When Richard Linklater made Before Sunset and Before Sunrise — two other movies about people wandering through a foreign land — he  joined with Julie Delpy, Kim Krizan and Ethan Hawke to create arguably the most fascinating, complex couple in recent cinema history, two smart and funny people whose chemistry sparked and whose conversations flowed with wit and insight and personality, and whose relationship and affection grew organically and realistically. Edwards has made a movie about two people who don’t like each other, and then do. But with aliens. Call me a stupid cynical asshole if you want, but that’s really just not enough. (Disclaimer: I can’t wait to see what Edwards does with Godzilla. A more ruminative take on that classic character would be very interesting.)

Underrated Movie of the Year: Predators

And now I shall praise a big splashy sci-fi movie featuring alien hunters and lasers and macho men fighting! Hoorah! I am a philistine! And proud of it. Predators isn’t about love. It’s not about emotion, really, other than fear and gritty determination. It’s got little insight into humanity, and it features big action setpieces involving running through jungles and firing mini-guns at trees and stabbing things to death with knives. It’s gory and loud and fast-moving and has McKee structures and everything. It’s the polar opposite of Edwards’ sedate love story, AND I LOVED IT!

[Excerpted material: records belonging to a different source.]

Lemma historyLoop_ends {Shape} (W : World Shape) lf recursive ty fuel st :
  shrinking W -> linksEnd W lf ->
  (String.length (element st) < fuel)%nat ->
  is_Some (historyLoop W fuel lf recursive ty st).
Proof.
  intros Hshrink Hlinks. revert st.
  induction fuel as [|fuel IH]; intros st Hlen; [lia|].
  cbn [historyLoop]. unfold historyRound.
  pose proof (Hshrink (shape st) (element st)) as Hs.
  destruct (shapeElementHistory W (shape st) (element st)) as [[tag original] inter].
  cbn [fst snd] in Hs.
  destruct (Z.eqb tag 0) eqn:Htag.
  - cbn. destruct (negb recursive); eexists; reflexivity.
  - apply Z.eqb_neq in Htag. specialize (Hs Htag).
    destruct (Hlinks (feature st) (getDocument W (feature st)) (depth st))
      as [[[f doc] d] ->]. cbn.
    destruct (negb recursive); [eexists; reflexivity|].
    destruct (getObjectByID W _ _) as [o|]; [|eexists; reflexivity].
    repeat match goal with
           | |- is_Some (Some _) => eexists; reflexivity
           | |- is_Some (historyLoop _ _ _ _ _ _) => apply IH; cbn [element]; lia
           | |- context [if ?b then _ else _] => destruct b; cbn
           end.
Qed.

(** When every generation record has an original name shorter than the
    name it explains and the chains of links end, [getElementHistory]
    returns within one round more than the element name has characters,
    recursive or not. *)
Lemma getElementHistory_ends {Shape} (W : World Shape) lf feature name recursive sameType :
  shrinking W -> linksEnd W lf ->
  is_Some (getElementHistory W
             (S (String.length (element (historyStart W feature name)))) lf
             feature name recursive sameType).
Proof.
  intros Hshrink Hlinks. unfold getElementHistory.
  apply historyLoop_ends; [assumption | assumption | lia].
Qed.
(** * gregory.py: the Gregory discount monitor

    A shallow embedding of [src/gregory.py]: the configuration record and
    [Config.validate], [main], and [GregoryMonitor] with [check_discount],
    [send_email] and the [run] loop.

    Modelling choices:
    - Python [str] values are lists of characters with code points 0..255
      (an [ascii] is read as the code point U+0000..U+00FF); [str.lower],
      [str.strip] and [str.isspace] are written out on that range.
    - The page, as BeautifulSoup parses it, is a forest of element and text
      nodes; [requests.get] and the parser are external, so their results
      (or the exceptions they raise) are inputs of the model.
    - Wall-clock readings ([time.time()]) are integers.
    - Effects (logging, SMTP, sleeping) are recorded in a trace threaded
      by a small state-and-exception monad, together with the only mutable
      field of the monitor, [self.last_sent]. *)

From Stdlib Require Import List Ascii String ZArith Bool Lia.
Import ListNotations.

#[local] Set Warnings "-register-all".

(** ** Python strings *)

Definition str := list ascii.

Definition py (x : string) : str := list_ascii_of_string x.

(** [str.isspace] on U+0000..U+00FF: \t \n \v \f \r, \x1c..\x1f, ' ',
    U+0085 and U+00A0. *)
Definition is_space (c : ascii) : bool :=
  let n := nat_of_ascii c in
  ((9 <=? n) && (n <=? 13)) || ((28 <=? n) && (n <=? 32)) || (n =? 133) || (n =? 160).

(** [str.lower] on U+0000..U+00FF: A..Z and U+00C0..U+00DE but U+00D7 are
    moved 32 code points up; every other character is kept. *)
Definition lower_char (c : ascii) : ascii :=
  let n := nat_of_ascii c in
  if ((65 <=? n) && (n <=? 90)) || ((192 <=? n) && (n <=? 222) && negb (n =? 215))
  then ascii_of_nat (n + 32) else c.

Definition py_lower (t : str) : str := map lower_char t.

Fixpoint lstrip (t : str) : str :=
  match t with
  | [] => []
  | c :: t' => if is_space c then lstrip t' else t
  end.

(** [str.strip()]. *)
Definition strip (t : str) : str := rev (lstrip (rev (lstrip t))).

(** [sep.join(parts)]. *)
Fixpoint join (sep : str) (parts : list str) : str :=
  match parts with
  | [] => []
  | [p] => p
  | p :: ps => p ++ sep ++ join sep ps
  end.

Fixpoint prefixb (w t : str) : bool :=
  match w, t with
  | [], _ => true
  | _ :: _, [] => false
  | a :: w', b :: t' => Ascii.eqb a b && prefixb w' t'
  end.

(** The substring test [w in t]. *)
Fixpoint infixb (w t : str) : bool :=
  prefixb w t ||
  match t with
  | [] => false
  | _ :: t' => infixb w t'
  end.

Which is not to say it’s art, but then, neither is Monsters. Predators is a sequel to a sequel, it’s about nothing more than not getting killed in space, and it’s mostly about bombarding the eyes and ears with spectacle. That’s all. But it does all of that with such verve, and sly narrative trickery, and good performances, that it achieves what all movies should: it sets out to do one thing well, and it exceeds its goal. And yet it was dismissed by mainstream critics (predictable) and genre-friendly critics (surprising) alike. Again, perhaps low expectations played their part. Nevertheless, what I saw was a punchy, well-paced and surprisingly smart actioner that easily matches the absurdly entertaining original.

The casting helps. Adrien Brody does a shockingly good impression of a tough guy as “The Tough Guy”, aided by equally committed performers as Topher Grace, Alice Braga, Mahershalalhashbaz Ali, and the magnificent scene-stealing acting colossus that is Shades of Caruso favourite Walton “Shane Vendrell” Goggins. Even more so is the peculiar casting of Lawrence “Also An SoC Favourite” Fishburne as the crazy survivor of a previous hunting round. Fishburne’s fidgety paranoia plays interestingly against his usual gravitas-laden personality, creating a pleasant disconnect that keeps the movie flowing through what would otherwise be a mid-movie lull. Perhaps that’s the best thing about Nimrod Antal’s movie: it moves at a clip, keeps you guessing, and places its key showdowns at exactly the right moments.

No, it’s not “art” and it won’t “fulfill” you like the sight of two photogenic people going from point A to point B with the odd well-shot glance of something resembling an emotion, but it will give you space-boar rampages, multiple canny references to John McTiernan’s original action-horror classic, Adrien Brody with his shirt off, Danny Fucking Trejo, some well-conceived last-act surprises, and a Yakuza enforcer with a katana facing off against a Predator in a samurai duel. A YAKUZA ENFORCER WITH A KATANA FACING OFF AGAINST A PREDATOR IN A SAMURAI DUEL! Monsters can’t even begin to compete. Predators can rip out its skull and spine and turn it into a nice trophy, for all I care.

Critically Acclaimed Award-Winning Movie That Almost Sent Me To Sleep: Uncle Boonmee Who Can Recall His Past Lives

Remember what I said about being a philistine? Apichatpong Weerasethakul’s mysterious… something or other won the Palme d’Or, and came garlanded with ecstatic praise from critics I respect and trust. It should have knocked my socks off, but instead I was wrapped in a confusing fog of baffling symbolism. Upon escaping it, I was left utterly bemused and — most crucially — utterly unmoved and intellectually isolated. Much has been made of Weerasethakul’s facility with mood, and certainly there were moments where hazy atmospherics held the attention, but these moments were not enough to make up for the frustration I experienced as I tried to parse the obscure events depicted.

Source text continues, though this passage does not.